▶ **REQUIRED WORK**
Output exactly the lines that run from the top of the entries to the line holding "Definition Shut (p", including both of those lines.

▶ **Saved entries**
(* ===== verification/SocketInv.v ===== *)
(** * What holds of the socket path, whichever daemons run

    A rely-guarantee argument over the daemons' programs: [Rely p] is what
    process [p] can count on while others move, [Gives p] what its own calls
    keep, and [good] says of a program that every call it makes from what it
    knows keeps [Gives]. *)
From S2P Require Import Prelude Vocab Ids Payload Wire Epitrope Store Daemon Proc Socket.
Local Open Scope Z_scope.

(** Nothing changed but that another process stopped listening. *)
Definition Shut (p : nat) (x x' : option SocketEntry) : Prop :=
  x' = x \/ exists is_socket uid mode q, q <> p /\ x = Some (SocketEntry.mk is_socket uid mode (Some q)) /\
    x' = Some (SocketEntry.mk is_socket uid mode None).
Record Rely (p : nat) (w w' : Place) : Prop := {
  rely_dir s : Place.dir w = Some s -> Place.dir w' = Some s;
  rely_lock : Place.lock w = Some p -> Place.lock w' = Some p;
  rely_entry : Place.lock w = Some p -> Shut p (Place.entry w) (Place.entry w');
}.
(** An entry that [p] removes is a socket nobody else listens at. *)
Definition removes (p : nat) (x x' : option SocketEntry) : Prop :=
  forall e, x = Some e -> x' = None ->
    SocketEntry.is_socket e = true /\ (SocketEntry.listener e = None \/ SocketEntry.listener e = Some p).
Record Gives (p : nat) (w w' : Place) : Prop := {
  gives_others q : q <> p -> Rely q w w';
  gives_entry : removes p (Place.entry w) (Place.entry w');
}.
Definition stable (p : nat) (P : Place -> Prop) : Prop := forall w w', P w -> Rely p w w' -> P w'.

(** Process [p] serves from a private directory of its own: it holds the lock
    and listens at the path, at a socket only its user can reach. *)
Definition Secure `{Users} (p : nat) (w : Place) : Prop :=
  Place.lock w = Some p /\ Place.entry w = Some (SocketEntry.mk true (euid_of p) SOCKET_MODE (Some p)) /\
  exists s, Place.dir w = Some s /\ DirStat.is_dir s = true /\ DirStat.uid s = euid_of p /\
    Z.land (DirStat.mode s) DIR_GROUP_OTHER_BITS = 0.

(** ** Programs *)
Section programs.
Context `{Users} (p : nat).
Implicit Types (P R : Place -> Prop).

Fixpoint good {A : Type} P (m : Prog A) (Q : A -> Place -> Prop) R : Prop :=
  match m with
  | Return (Ok a) => forall w, P w -> Q a w
  | Return (Err _) => forall w, P w -> R w
  | Ask c k => forall w fault, P w ->
      (c = Sys.AwaitShutdown -> Secure p w) /\ Gives p w (perform p fault w c).2 /\
      exists P', stable p P' /\ P' (perform p fault w c).2 /\ good P' (k (perform p fault w c).1) Q R
  end.

Lemma good_weaken {A : Type} (m : Prog A) : forall P P' Q Q' R R',
  (forall w, P' w -> P w) -> (forall a w, Q a w -> Q' a w) -> (forall w, R w -> R' w) -> good P m Q R -> good P' m Q' R'.
Proof using Type.
  induction m as [[a|e]|c k IH]; cbn [good]; intros P P' Q Q' R R' HP HQ HR Hm; [auto|auto|].
  intros w fault Hw. destruct (Hm w fault (HP w Hw)) as (Hs & Hg & P1 & Hst & Hw1 & Hk). split; [done|]. split; [done|].
  exists P1. split; [done|]. split; [done|]. by eapply IH; [..|exact Hk].
Qed.
Lemma good_bind {A B : Type} (m : Prog A) (f : A -> Prog B) Q' R : forall P Q,
  good P m Q R -> (forall a, good (Q a) (f a) Q' R) -> good P (m ≫= f) Q' R.
Proof using Type.
  induction m as [[a|e]|c k IH]; intros P Q Hm Hf; cbn [good] in Hm.
  - change (good P (f a) Q' R). eapply good_weaken; [exact Hm|done|done|apply Hf].
  - exact Hm.
  - intros w fault Hw. destruct (Hm w fault Hw) as (Hs & Hg & P1 & Hst & Hw1 & Hk). split; [done|]. split; [done|].
    exists P1. split; [done|]. split; [done|]. by eapply IH.
Qed.
Lemma good_or_undo undo (m : Prog unit) Q R R' : forall P,
  good P m Q R -> (forall e : DaemonError, good R (undone undo e : Prog unit) Q R') -> good P (or_undo undo m) Q R'.
Proof using Type.
  induction m as [[a|e]|c k IH]; intros P Hm Hr; cbn [good or_undo] in *.
  - done.
  - eapply good_weaken; [exact Hm|done|done|apply Hr].
  - intros w fault Hw. destruct (Hm w fault Hw) as (Hs & Hg & P1 & Hst & Hw1 & Hk). split; [done|]. split; [done|].
    exists P1. split; [done|]. split; [done|]. by apply IH.
Qed.
(** One more call on the way out. *)
Lemma good_undone {A : Type} c undo e P P' (Q : A -> Place -> Prop) R :
  c <> Sys.AwaitShutdown -> stable p P' ->
  (forall w fault, P w -> Gives p w (perform p fault w c).2 /\ P' (perform p fault w c).2) ->
  good P' (undone undo e) Q R -> good P (undone (c :: undo) e) Q R.
Proof using Type.
  intros Hne Hst Hc Hk w fault Hw. split; [done|]. destruct (Hc w fault Hw) as [Hg HP]. split; [done|]. by exists P'.
Qed.
Lemma good_ask c P (Q : answer c -> Place -> Prop) R :
  (forall a, stable p (Q a)) -> (forall w, P w -> c = Sys.AwaitShutdown -> Secure p w) ->
  (forall w fault, P w -> Gives p w (perform p fault w c).2 /\ Q (perform p fault w c).1 (perform p fault w c).2) ->
  good P (ask c) Q R.
Proof using Type.
  intros Hst Hs Hc w fault Hw. split; [by apply Hs|]. destruct (Hc w fault Hw) as [Hg HQ]. split; [done|].
  exists (Q (perform p fault w c).1). split; [apply Hst|]. split; [done|]. by cbn.
Qed.
Lemma good_ret {A : Type} P (a : A) (Q : A -> Place -> Prop) R : (forall w, P w -> Q a w) -> good P (mret a) Q R.
Proof using Type. done. Qed.
Lemma good_fail {A : Type} P (e : DaemonError) (Q : A -> Place -> Prop) R : (forall w, P w -> R w) -> good P (fail e) Q R.
Proof using Type. done. Qed.
Lemma good_context {A : Type} (P : result IoKind A -> Place -> Prop) e r (Q : A -> Place -> Prop) R :
  (forall a w, P (Ok a) w -> Q a w) -> (forall k w, P (Err k) w -> R w) -> good (P r) (context e r) Q R.
Proof using Type. destruct r; cbn; eauto. Qed.
Lemma good_require P b e (Q : unit -> Place -> Prop) R :
  (forall w, b = true -> P w -> Q tt w) -> (forall w, P w -> R w) -> good P (require b e) Q R.
Proof using Type. destruct b; cbn; eauto. Qed.

(** ** What a daemon knows *)
Lemma Shut_refl x : Shut p x x.
Proof using Type. by left. Qed.
Lemma Gives_refl w : Gives p w w.
Proof using Type. split; [intros q Hq; split; auto; by left|]. intros e -> ?. done. Qed.
(** Under its lock a daemon may change the entry. *)
Lemma Gives_locked w x : Place.lock w = Some p -> removes p (Place.entry w) x -> Gives p w (set_entry x w).
Proof using Type. intros Hl Hr. split; [|done]. intros q Hq. split; cbn; [done|done|]. intros Hl'. congruence. Qed.
Definition nothing (w : Place) : Prop := True.
Definition dir_is (s : DirStat) (w : Place) : Prop := Place.dir w = Some s.
Definition closed (F : option SocketEntry -> Prop) : Prop := forall x x', F x -> Shut p x x' -> F x'.
Definition locked (s : DirStat) (F : option SocketEntry -> Prop) (w : Place) : Prop :=
  Place.dir w = Some s /\ Place.lock w = Some p /\ F (Place.entry w).
Lemma stable_nothing : stable p nothing.
Proof using Type. by intros w w'. Qed.
Lemma stable_dir s : stable p (dir_is s).
Proof using Type. intros w w' Hs Hr. by apply Hr. Qed.
Lemma stable_locked s F : closed F -> stable p (locked s F).
Proof using Type.
  intros HF w w' (Hs & Hl & Hf) Hr. split; [by apply Hr|]. split; [by apply Hr|]. eapply HF; [done|]. by apply Hr.
Qed.
Lemma stable_const (b : Prop) : stable p (fun _ => b).
Proof using Type. by intros w w'. Qed.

▶ **SOLUTION TO THE EXERCISE**
(* ===== verification/SocketInv.v ===== *)
(** * What holds of the socket path, whichever daemons run

    A rely-guarantee argument over the daemons' programs: [Rely p] is what
    process [p] can count on while others move, [Gives p] what its own calls
    keep, and [good] says of a program that every call it makes from what it
    knows keeps [Gives]. *)
From S2P Require Import Prelude Vocab Ids Payload Wire Epitrope Store Daemon Proc Socket.
Local Open Scope Z_scope.

(** Nothing changed but that another process stopped listening. *)
Definition Shut (p : nat) (x x' : option SocketEntry) : Prop :=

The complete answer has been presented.